In the study, titled “Digital Currencies and Energy Consumption,” the IMF examines the energy consumption of crypto assets based on their distinct design elements to evaluate the ideal mechanism for developing central bank digital currencies (CBDCs).
Sharing the groundwork for policy discussions around the environmental impacts of digital currencies, the IMF recommends moving away from proof-of-work-based distributed ledger technology applications, adding:
“In particular, Bitcoin, the best known application of this type, is estimated to consume much energy (about 144 TWh [terawatt-hours]) per year. Although scalability solutions reduce the energy cost per transaction, they do not reduce the overall energy spending.”
However, the international organization acknowledged the high energy efficiency brought about by non-PoW, permissioned crypto assets when compared with the traditional financial system:
“The potential of non-PoW permissioned crypto assets to reduce energy consumption relative to the existing payment system comes about from energy savings on both core processing architectures and user payment means.”
The IMF recommends the central banks “design CBDCs with the explicit goal to be environmentally friendly.” This means selecting platforms, hardware and design options with “a lower carbon footprint than the central banks’ legacy systems” right from the experimentation phase.
In addition to eco-friendly components, the IMF recommended central banks include other features in CBDCs, such as compliance, higher resilience and offline capabilities.
The IMF also points out that the policymakers will consider the mainstreaming of crypto or CBDCs by weighing the environmental impact of the technology’s underlying design. It estimates that the global payment system’s annual energy consumption stands at 47.3 TWh — roughly matching the yearly consumption of economies like Portugal and Bangladesh.

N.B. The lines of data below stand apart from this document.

(** The size a write passes for the key's previous value. *)
Definition prev_ok (h : history) (record : Rec) (prevSize : Z) : Prop :=
  IsDelete record = true \/
  match live (latest h (Key record)) with
  | Some e => prevSize = ValueSize e.2
  | None => 0 <= prevSize
  end.

Lemma keys_NoDup (l : list (bytes * bytes)) :
  StronglySorted (fun x y => x.1 <b y.1) l -> NoDup l.*1.
Proof.
  intros H. apply (ssorted_NoDup blt). by apply (ssorted_fmap_on (fun x y => x.1 <b y.1)).
Qed.

Section Append.
Context (st : store) (h : history) (c : Z) (HR : Repr st h c).
Context (seq : list mutation) (v : Versionstamp) (record : Rec) (prevSize r : Z) (stamp : bytes).
Context (Hstamp : length stamp = 10%nat) (Hpend : pending_rev v)
        (Hres : resolve_rev stamp v = int64ToVersionstamp r)
        (Hok : entry_ok (r, record)) (Hfresh : Forall (fun e => e.1 < r) h)
        (Hprev : prev_ok h record prevSize)
        (Hseq : if UseSequentialId
                then r = 2 + Z.of_nat (length h) /\ seq = [MSet (rev f) (tuple_pack [TInt r])]
                else seq = []).

Definition after_seq : store := apply_log (Some stamp) st seq.
Definition after_rev : store :=
  apply_log (Some stamp) after_seq (byRevision_mutations (byRevision f) v record).
Definition after_key : store :=
  apply_log (Some stamp) after_rev [byKey_mutation (byKeyAndRevision f) v (Key record) record].
Definition after_current : store := apply_log (Some stamp) after_key (current_log record prevSize).
Definition after_append : store := apply_log (Some stamp) after_current [MAdd (watch f) one].

Lemma apply_append_log :
  apply_log (Some stamp) st (append_log seq v record prevSize) = after_append.
Proof. unfold append_log. by rewrite !apply_log_app. Qed.

Lemma sget_after_seq k : ~ (UseSequentialId = true /\ k = rev f) -> sget after_seq k = sget st k.
Proof.
  intros Hk. unfold after_seq. destruct UseSequentialId eqn:E; [destruct Hseq as [_ ->]|by rewrite Hseq].
  unfold apply_log. simpl. rewrite sget_set, decide_False; naive_solver.
Qed.
Lemma retryable_once pre a s last ext :
  writes_once -> Forall attempt_ok (pre ++ [a]) ->
  StronglySorted Z.lt (at_version <$> pre ++ [a]) -> Forall retries pre -> commits a ->
  between s last (match pre with [] => at_version a | b :: _ => at_version b end) ext ->
  written_once (retryable body (pre ++ [a]) s last).
Proof.
  intros Honce. revert s last ext.
  induction pre as [|b pre IH]; intros s last ext Hok Hsort Hre Hcommit Hbetw; cbn [app retryable] in *.
  - rewrite Forall_singleton in Hok.
    destruct (between_others _ _ _ _ Hok Hbetw) as [ext2 Hbetw2].
    destruct Hok as (Hu & Hv & _).
    pose proof (wrapped_once a _ _ _ (at_version a + 1) Honce Hu Hv Hbetw2 ltac:(lia)) as H.
    destruct (wrapped body a (at_others a s) last) as [[r s2] last2].
    destruct H as (ext3 & Hb3 & [[_ Hn]|(w & stamp & z & -> & Hk & Hres)]); [done|].
    unfold retry_decision. destruct Hcommit as (_ & _ & ->).
    exists w, stamp, s2, last2, ext3, z, last2. split; [done|]. split; [apply Hb3|done].
  - apply Forall_cons in Hok as [Hb Hok]. apply Forall_cons in Hre as [Hreb Hre].
    rewrite fmap_cons, StronglySorted_cons in Hsort.
    destruct Hsort as [Hlt Hsort].
    destruct (between_others _ _ _ _ Hb Hbetw) as [ext2 Hbetw2].
    destruct Hb as (Hu & Hv & _).
    set (v := match pre with [] => at_version a | b :: _ => at_version b end).
    assert (Hbv : at_version b < v).
    { destruct pre; cbn in Hlt; by apply Forall_cons in Hlt as [? _]. }
    pose proof (wrapped_once b _ _ _ v Honce Hu Hv Hbetw2 Hbv) as H.
    destruct (wrapped body b (at_others b s) last) as [[r s2] last2].
    destruct H as (ext3 & Hb3 & H).
    assert (Hgo : written_once (retryable body (pre ++ [a]) s2 last2)) by (by eapply IH).
    unfold retry_decision. unfold retries in Hreb. rewrite Hreb.
    destruct H as [[[code ->] _]|(w & stamp & z & -> & Hk & Hres)].
    + by destruct (at_force_retry b).
    + destruct (at_force_retry b); [done|].
      exists w, stamp, s2, last2, ext3, z, last2. split; [done|]. split; [apply Hb3|done].
Qed.
End ExactlyOnce.

(** ** The three writes *)

Lemma latest_key_part key h1 h2 : key_part key h1 = key_part key h2 -> latest h1 key = latest h2 key.
Proof. unfold latest, key_part. by intros ->. Qed.

Lemma latest_written key h h0 e : key_part key h = key_part key h0 ++ [e] -> latest h key = Some e.
Proof. unfold latest, key_part. intros ->. by rewrite last_snoc. Qed.

Lemma Repr_entry_ok s h c e : Repr dir s h c -> e ∈ h -> entry_ok e.
Proof. intros HR. pose proof (R_ok _ _ _ _ HR) as H. rewrite Forall_forall in H. apply H. Qed.

Lemma latest_entry_ok s h c key e : Repr dir s h c -> latest h key = Some e -> entry_ok e.
Proof. intros HR [Hin _]%latest_Some. by eapply Repr_entry_ok. Qed.

Lemma stamp_link_ok (e : entry) : entry_ok e -> link_ok (int64ToVersionstamp e.1).
Proof. intros [? _]. right. eauto. Qed.
(* ===== verification/ReadFacts.v ===== *)
(** The collectors of Read.v against the reference scan of Scan.v. *)
From stdpp Require Import base strings list gmap sorting.
From Stdlib Require Import Strings.Byte ZArith Lia.
From S2P Require Import Prelude FdbApi KeyOrder Util Subspaces SubspaceFacts Transact History Scan Write Read.

(** * The collectors keep the scan's contract *)

Section Laws.
Context `{FB : FdbBindings, KV : KVStore, CF : Config}.

#[global] Instance countCollector_laws : BatchLaws ByKeyAndRevisionRecord countCollector.
Proof. by split. Qed.

#[global] Instance countCollector_ro : ReadOnly ByKeyAndRevisionRecord countCollector.
Proof.
  split; [by intros ???????? [= _ _ <- _ _]|by intros ????? [= <- _]].
Qed.

#[global] Instance listCollector_laws : BatchLaws ByKeyAndRevisionRecord listCollector.
Proof.
  split; [done..|]. intros tr b c. simpl. unfold listCollector_endBatch.
  destruct (lc_keysOnly c || _); [done|]. by destruct (fetch_values _ _ _).
Qed.

#[global] Instance listCollector_ro : ReadOnly ByKeyAndRevisionRecord listCollector.
Proof.
  split; [by intros ???????? [= _ _ <- _ _]|]. intros tr b c tr2 c2. simpl.
  unfold listCollector_endBatch. destruct (lc_keysOnly c || _); [by intros [= <- _]|].
  destruct (fetch_values _ _ _); [by intros [= <- _]|done..].
Qed.

Section Record.
Context {C : Type} `{!Processor ByKeyAndRevisionRecord C}.

Lemma flush_start `{!BatchLaws ByKeyAndRevisionRecord C} tr r (inner : C) :
  startBatch (flush tr r inner).2 = startBatch inner.
Proof.
  unfold flush. destruct (IsDelete _); [done|]. pose proof (start_next tr r inner) as H.
  by destruct (next tr r inner) as [[[[[]]]|e|] c2].
Qed.

Lemma flush_ro `{!ReadOnly ByKeyAndRevisionRecord C} tr r (inner : C) more tr2 c2 :
  flush tr r inner = (Ok (more, tr2), c2) -> tr2 = tr.
Proof.
  unfold flush. destruct (IsDelete _); [by intros [= _ <- _]|].
  destruct (next tr r inner) as [[[[[]]]|e|] c3] eqn:En; [|done..].
  apply ro_next in En as ->. by intros [= _ <- _].
Qed.

Lemma finish_start `{!BatchLaws ByKeyAndRevisionRecord C} tr b (c : recordCollector C) :
  startBatch (recordCollector_finish tr b c).2 = startBatch c.
Proof.
  unfold recordCollector_finish. pose proof (start_end tr b (rc_inner c)) as H1.
  destruct (endBatch tr b (rc_inner c)) as [[tr2|e|] inner]; cbn [snd] in H1; [|cbn; by rewrite H1..].
  cbv zeta. destruct (GetLatestRev (rev (rc_f (rc_set c inner (rc_batchCurrentRecord c)))) tr2);
    cbn; by rewrite H1.
Qed.

Lemma finish_ro `{!ReadOnly ByKeyAndRevisionRecord C} tr b (c : recordCollector C) tr2 c2 :
  recordCollector_finish tr b c = (Ok tr2, c2) -> tr2 = tr.
Proof.
  unfold recordCollector_finish.
  destruct (endBatch tr b (rc_inner c)) as [[tr3|e|] inner] eqn:Ee; [|done..].
  apply ro_end in Ee as ->. cbv zeta.
  destruct (GetLatestRev (rev (rc_f (rc_set c inner (rc_batchCurrentRecord c)))) tr) as [n|e|]; [|done..].
  cbn. destruct (0 <? rc_maxRevision c); [|by intros [= <- _]].
  destruct (CompactRev_Get _ tr) as [v|e|]; [|done..]. cbn [rbind].
  destruct (VersionstampToInt64 v) as [z|e|]; [|done..]. cbn [rbind].
  destruct (_ <? z); [done|by intros [= <- _]].
Qed.

#[global] Instance recordCollector_laws `{!BatchLaws ByKeyAndRevisionRecord C} :
  BatchLaws RangeIterator (recordCollector C).
Proof.
  split.
  - intros c. simpl. by rewrite start_start.
  - intros tr it c. cbn [next startBatch recordCollector_Processor]. unfold recordCollector_next.
    destruct (ByKey_GetFromIterator _ it) as [[[nxt|] it2]|e|]; [|done..].
    destruct (rc_batchCurrentRecord c) as [cur|].
    + case_decide.
      * pose proof (flush_start tr cur (rc_inner c)) as H1.
        destruct (flush tr cur (rc_inner c)) as [[[more tr2]|e|] inner]; cbn [snd] in H1;
          [|cbn; by rewrite H1..].
        destruct (VersionstampToInt64 _); cbn; by rewrite H1.
      * by destruct (VersionstampToInt64 _).
    + by destruct (VersionstampToInt64 _).
  - intros tr b c. cbn [endBatch startBatch recordCollector_Processor]. unfold recordCollector_endBatch.
    destruct b, (rc_batchCurrentRecord c) as [cur|] eqn:Ecur; try apply finish_start.
    pose proof (flush_start tr cur (rc_inner c)) as H1.
    destruct (flush tr cur (rc_inner c)) as [[[more tr2]|e|] inner]; cbn [snd] in H1;
      [|cbn; by rewrite H1..].
    pose proof (finish_start tr2 true (rc_set c inner (Some cur))) as H2. cbn in H2 |- *.
    rewrite H2. by rewrite H1.
Qed.

#[global] Instance recordCollector_ro `{!ReadOnly ByKeyAndRevisionRecord C} :
  ReadOnly RangeIterator (recordCollector C).
Proof.
  split.
  - intros tr it c k more tr2 it2 c2. cbn [next recordCollector_Processor]. unfold recordCollector_next.
    destruct (ByKey_GetFromIterator _ it) as [[[nxt|] it3]|e|]; [|by intros [= _ _ <- _ _]|done..].
    destruct (rc_batchCurrentRecord c) as [cur|].
    + case_decide.
      * destruct (flush tr cur (rc_inner c)) as [[[more2 tr3]|e|] inner] eqn:Ef; [|done..].
        apply flush_ro in Ef as ->.
        destruct (VersionstampToInt64 _); [by intros [= _ _ <- _ _]|done..].
      * destruct (VersionstampToInt64 _); [by intros [= _ _ <- _ _]|done..].
    + destruct (VersionstampToInt64 _); [by intros [= _ _ <- _ _]|done..].
  - intros tr b c tr2 c2. cbn [endBatch recordCollector_Processor]. unfold recordCollector_endBatch.
    destruct b, (rc_batchCurrentRecord c) as [cur|]; try apply finish_ro.
    destruct (flush tr cur (rc_inner c)) as [[[more tr3]|e|] inner] eqn:Ef; [|done..].
    apply flush_ro in Ef as ->. apply finish_ro.
Qed.
End Record.
End Laws.

(** * A batch of the record collector *)

(** The record passed to an inner collector for an emitted one. *)
Definition bk_of (p : entry * bool) : ByKeyAndRevisionRecord := set_LatestForKey (to_bk p.1) p.2.

(** An inner collector that only accumulates: it never fails, and says
    whether it wants more. *)
Class Accumulator (C : Type) `{KVStore} `{!Processor ByKeyAndRevisionRecord C} := {
  push : ByKeyAndRevisionRecord -> C -> C;
  more : C -> bool;
  next_push tr r c : next tr r c = (Ok (None, more (push r c), tr, r), push r c)
}.

#[global] Program Instance countCollector_acc `{FB : FdbBindings, KV : KVStore, CF : Config} :
  Accumulator countCollector := {|
  push r c := mkCountCollector (totalCount c) (to_int64 (batchCount c + 1));
  more c := true
|}.
Next Obligation. done. Qed.

#[global] Program Instance listCollector_acc `{FB : FdbBindings, KV : KVStore, CF : Config} :
  Accumulator listCollector := {|
  push r c := lc_set_batch c (lc_batchRecords c ++ [mkRevRecord (kr_Rev (bk_Key r)) (bk_Value r)]);
  more := needMore
|}.
Next Obligation. done. Qed.

Section Batch.
Context `{FB : FdbBindings, KV : KVStore, CF : Config}.
Context {C : Type} `{!Processor ByKeyAndRevisionRecord C, !Accumulator C}.
Context (f : FDB).

Definition push_all (ps : list (entry * bool)) (inner : C) : C :=
  fold_left (fun c p => push (bk_of p) c) ps inner.

Definition step_more (ps : list (entry * bool)) (inner : C) : bool :=
  match ps with [] => true | _ => more (push_all ps inner) end.

Definition index_entry (e : entry) : bytes * bytes :=
  byKey_entry (byKeyAndRevision f) (int64ToVersionstamp e.1) e.2.

Lemma flush_push tr p (inner : C) :
  flush tr (bk_of p) inner =
  if IsDelete p.1.2 then (Ok (true, tr), inner)
  else (Ok (more (push (bk_of p) inner), tr), push (bk_of p) inner).
Proof.
  unfold flush. change (IsDelete (bk_Value (bk_of p))) with (IsDelete p.1.2).
  destruct (IsDelete p.1.2); [done|]. by rewrite next_push.
Qed.

(** The window of a collector as a single bound. *)
Definition windowed (c : recordCollector C) (R : Z) (E : list entry) : Prop :=
  forall e, e ∈ E -> in_window c e.1 = (e.1 <=? R).

Lemma record_next_step tr it (c : recordCollector C) cur e R :
  rc_f c = f -> rc_batchCurrentRecord c = bk_of <$> cur -> entry_ok e ->
  in_window c e.1 = (e.1 <=? R) ->
  next tr (index_entry e :: it) c =
  (Ok (Some (index_entry e).1, step_more (push_of cur e) (rc_inner c), tr, it),
   rc_set c (push_all (push_of cur e) (rc_inner c)) (bk_of <$> keep_of R cur e)).
Proof.
  intros Hf Hcur He Hwin. cbn [next recordCollector_Processor]. unfold recordCollector_next.
  pose proof He as (_ & Hrec & _). pose proof (entry_ok_stamp e He) as [_ Hi].
  rewrite Hf. unfold index_entry. rewrite ByKey_GetFromIterator_entry by auto using int64ToVersionstamp_ok.
  cbn [bk_Key kr_Key kr_Rev]. rewrite Hcur.
  rewrite VersionstampToInt64_int64ToVersionstamp by done.
  destruct cur as [[x b]|]; cbn [fmap option_fmap option_map push_of keep_of].
  - change (kr_Key (bk_Key (bk_of (x, b)))) with (Key x.2). unfold keep_of, same_key.
    destruct (decide (Key x.2 <> Key e.2)) as [Hne|Heq].
    + rewrite bool_decide_eq_false_2 by done. rewrite flush_push. cbn [fst].
      destruct (IsDelete x.2).
      * cbn [rc_batchCurrentRecord rc_set]. unfold in_window in *. cbn [rc_maxRevision rc_firstRev rc_set rc_f].
        rewrite Hwin, Hf. destruct (e.1 <=? R); done.
      * cbn [rc_batchCurrentRecord rc_set]. unfold in_window in *. cbn [rc_maxRevision rc_firstRev rc_set rc_f].
        rewrite Hwin, Hf. destruct (e.1 <=? R); done.
    + apply dec_stable in Heq. rewrite bool_decide_eq_true_2 by done.
      rewrite Hcur, Hwin, Hf. cbn [fmap option_fmap option_map].
      change (kr_Key (bk_Key (bk_of (x, b)))) with (Key x.2).
      destruct (e.1 <=? R); [done|]. by rewrite decide_True.
  - rewrite Hcur, Hwin, Hf. unfold keep_of. by destruct (e.1 <=? R).
Qed.

Lemma rc_set_id (c : recordCollector C) cur :
  rc_batchCurrentRecord c = cur -> rc_set c (rc_inner c) cur = c.
Proof. intros <-. by destruct c. Qed.

Lemma push_all_app ps qs inner : push_all (ps ++ qs) inner = push_all qs (push_all ps inner).
Proof. apply fold_left_app. Qed.

Lemma step_more_app ps qs inner :
  step_more ps inner = true -> step_more (ps ++ qs) inner = step_more qs (push_all ps inner).
Proof.
  intros H. destruct qs as [|q qs]; [by rewrite app_nil_r|].
  unfold step_more. rewrite <-push_all_app. by destruct ps.
Qed.

(** Every record was passed on while the inner collector wanted more. *)
Definition gated (ps : list (entry * bool)) (inner : C) : Prop :=
  forall qs p, ps = qs ++ [p] -> step_more qs inner = true.

Lemma gated_app cur e qs inner :
  step_more (push_of cur e) inner = true -> gated qs (push_all (push_of cur e) inner) ->
  gated (push_of cur e ++ qs) inner.
Proof.
  intros Hm Hg rs p. induction qs as [|q qs2 _] using rev_ind.
  - rewrite app_nil_r. destruct cur as [[x b]|]; cbn [push_of]; [|by destruct rs].
    destruct (same_key x e), (IsDelete x.2); intros E; by destruct rs as [|? [|]].
  - rewrite app_assoc. intros E. apply app_inj_2 in E as [<- _]; [|done].
    rewrite step_more_app by done. by eapply Hg.
Qed.

Lemma keep_kept_at R cur e E : cur_ok R cur (e :: E) -> kept_at (Some e) (keep_of R cur e).
Proof.
  intros Hok z b. unfold keep_of, same_key. destruct (e.1 <=? R); [intros [= <- _]; eauto|].
  destruct cur as [[x b2]|]; [|done]. case_bool_decide as Ek; [|done]. intros [= <- <-].
  exists e. split; [done|]. split; [done|]. right. split; [|done]. destruct Hok as [_ Hs].
  apply StronglySorted_cons in Hs as [Hs _]. by apply Forall_cons in Hs as [? _].
Qed.

Lemma keep_from R cur e z b : keep_of R cur e = Some (z, b) -> z = e \/ exists b0, cur = Some (z, b0).
Proof.
  unfold keep_of. destruct (e.1 <=? R); [by intros [= <- _]; left|].
  destruct cur as [[x b2]|]; [|done]. destruct (same_key x e); [|done]. intros [= <- _]. eauto.
Qed.

(** How the loop of a batch over [D ++ rest] ends: out of time after the
    last record of [D], at the end of the range, or because the inner
    collector has enough. *)
Definition loop_end (budget : nat) (D rest : list entry) (ps : list (entry * bool)) (inner : C)
    (cur : option (entry * bool)) (res : batchResult) : Prop :=
  if collectorNeedsMore res then
    (exists D2 x, D = D2 ++ [x] /\ lastReadKey res = Some (index_entry x).1 /\ kept_at (Some x) cur) /\
    length D = S budget /\ step_more ps inner = true
  else rest = [] /\ step_more ps inner = true \/ step_more ps inner = false.

(** The loop over [D]: what it passes on and what it keeps. *)
Definition loop_run (R : Z) (cur : option (entry * bool)) (D : list entry) (ps : list (entry * bool))
    (cur2 : option (entry * bool)) : Prop :=
  (forall tl, cur_ok R cur (D ++ tl) ->
     emit_from R cur (D ++ tl) = ps ++ emit_from R cur2 tl /\ cur_ok R cur2 tl) /\
  (forall z b, cur2 = Some (z, b) -> z ∈ D \/ exists b0, cur = Some (z, b0)).

Lemma loop_run_nil R cur : loop_run R cur [] [] cur.
Proof. split; [done|]. intros z b ->. right. eauto. Qed.

Lemma loop_run_cons R cur e D ps cur2 :
  loop_run R (keep_of R cur e) D ps cur2 -> loop_run R cur (e :: D) (push_of cur e ++ ps) cur2.
Proof.
  intros [Hem Hin]. split.
  - intros tl Hok. cbn [app] in Hok |- *. rewrite (emit_step R cur e (D ++ tl) Hok).
    destruct (Hem tl (keep_cur_ok R cur e (D ++ tl) Hok)) as [-> ?]. by rewrite app_assoc.
  - intros z b Hz. destruct (Hin z b Hz) as [?|[b0 [->|?]%keep_from]]; [left; by right|left; left|by right].
Qed.
(* ===== verification/ListValues.v ===== *)
(** The values of a list batch (listCollector.endBatch and fetchLegacy): the
    merge-join with the current-value subspace and the by-revision fallback
    give every record its value. *)
From stdpp Require Import base strings list gmap sorting.
From Stdlib Require Import Strings.Byte ZArith Lia.
From S2P Require Import Prelude FdbApi KeyOrder Util Subspaces SubspaceFacts Transact History Scan Write Read ReadFacts.

Definition key_sorted (records : list RevRecord) : Prop :=
  StronglySorted (fun a b => rec_key a <b rec_key b) records.

#[global] Instance rec_key_strict : StrictOrder (fun a b : RevRecord => rec_key a <b rec_key b).
Proof. split; [intros x; apply blt_irrefl|intros x y z; apply blt_trans]. Qed.

Lemma key_sorted_lookup records i j a b :
  key_sorted records -> records !! i = Some a -> records !! j = Some b -> (i < j)%nat ->
  rec_key a <b rec_key b.
Proof.
  intros Hs. revert i j. induction Hs as [|r l Hs IH Hr]; intros i j Ha Hb Hij; [done|].
  destruct j as [|j]; [lia|]. destruct i as [|i]; cbn in *.
  - injection Ha as ->. rewrite Forall_forall in Hr. apply Hr. by eapply list_elem_of_lookup_2.
  - by apply (IH i j); [..|lia].
Qed.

Joining in the cause to address climate change, the Iota Foundation, a nonprofit DLT ecosystem provider, partnered with Dell Technologies to develop a real-time carbon footprint tracking system.
The initiative will bring about near-real-time tracking of carbon emissions from BioE’s sustainable energy and composting facility. Mathew Yarger, head of sustainability at the Iota Foundation, stated:
“We’re now able to track and verify data around climate change and how we’re actively trying to address it at a level that’s never been achieved before.”